5:09 a.m. on November 16, 2014, modified at 11:55 a.m. on June 20, 2017
In Martin, Tennessee, everything is rolling for little Chip, 6, a kid already endowed with good humor and, above all, two dads who love him and who love each other. The situation seems well established and accepted until the day when Cody dies suddenly. Collapsed, her partner, Joey, suddenly finds himself confronted with his sister-in-law, who challenges him to keep the child …
By flashback, the whole history of the couple formed by Joey and Cody will be reconstituted, dissected, and Joey’s place within it will end up being contested. We then understand that the latter, of Asian origin, entered Cody’s family just after the death of Chip’s mother, was only admitted there. And that he remains alone if not undesirable in the absence of his lover: his integration was hanging by a thread.
Without ever stating the words gay, homosexual or marriage, nor even reminding us that gay marriage remains outlawed in Tennessee, one of the most conservative states in America, it is a drama as edifying as it is romantic and singular that puts on stage Patrick Wang, man of the theater who signs his first feature film.
Son of Taiwanese immigrants
Although not autobiographical, his point of view has the merit of being based on nuanced and nonetheless sharp personal observations, largely inherited from his experience as the sons of Taiwanese emigrants who fought to find their place in the United States. . “There is a lot to learn from people who know how to navigate the storms of existence,” he says, adding that he has no children, does not live in a relationship and has never lived in Tennessee. “I thought of my dad for the scenes where Joey gets lost in legal twists and turns. He’s propelled into uncharted territory, dependent on the kindness of strangers, but with a little luck and a lot of hard work, he eventually finds its way. “
Crossed from start to finish by this figure of a weakened but always dignified and determined father, the film finds its breath and its originality in its way of putting into perspective the characters who revolve around it, all torn between their discomfort and their compassion. Not necessarily overly specified but observed with patience and never caricatured, these protagonists gain in depth even though the story does not always go with the back of the spoon, first by completely evacuating Chip’s mother. , then over-emphasizing Joey’s courage in the face of adversity at times. “I chose to make these characters experience the events that put them the most to the test, which would reveal the most of themselves, the worst as well as the best,” said Patrick Wang for his part.

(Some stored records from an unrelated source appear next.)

(** In a well-formed pool no two entries spend the same output, and removing an entry
    keeps the pool well formed, takes away that entry only and releases the outputs it
    had reserved. *)
Theorem mempool_remove_spec (m : Mempool) (id : Hash256) (e : Entry) :
  pool_wf m → by_txid_ m !! id = Some e →
  pool_wf (remove id m) ∧
  by_txid_ (remove id m) = delete id (by_txid_ m) ∧
  total_bytes_ (remove id m) = total_bytes_ m - e_size_bytes e ∧
  (∀ o, o ∈ prevout <$> inputs (e_transaction e) → spent_by_ (remove id m) !! o = None) ∧
  (∀ id' e' o, by_txid_ m !! id' = Some e' → o ∈ prevout <$> inputs (e_transaction e) →
     o ∈ prevout <$> inputs (e_transaction e') → id' = id).
Proof.
  intros Hm He. split_and!.
  - by apply remove_wf.
  - apply remove_by_txid.
  - by apply remove_bytes.
  - intros o Ho. unfold remove. rewrite He. cbn [spent_by_]. rewrite lookup_erase_spent.
    by rewrite decide_True.
  - intros id' e' o He' Ho Ho'. by eapply pool_conflict_free.
Qed.

Lemma mempool_remove_spec_witness :
  by_txid_ (remove (txid sample_spend) sample_pool) = delete (txid sample_spend) (by_txid_ sample_pool).
Proof.
  apply (mempool_remove_spec sample_pool (txid sample_spend) sample_entry); [apply sample_pool_wf|].
  unfold sample_pool. rewrite (insert_entry_by_txid _ _ sample_entry_insertable). apply lookup_insert_eq.
Defined.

The final scene, depicting a tense reconciliation between Joey and his in-laws, is uplifting and successful in this regard. It clearly interweaves family law and the personal history of a son of immigrants, bluntly suggesting that one discrimination may hide another. However, she does not seek to overwhelm Joey’s in-laws, only to reveal her. “When I tell a story, continues Patrick Wang, I try to think as little as possible about what I already know, and to question myself, on the contrary, about others.”
In the Family *** by and with Patrick Wang, Sebastian Banes, Trevor St. John. 2h50.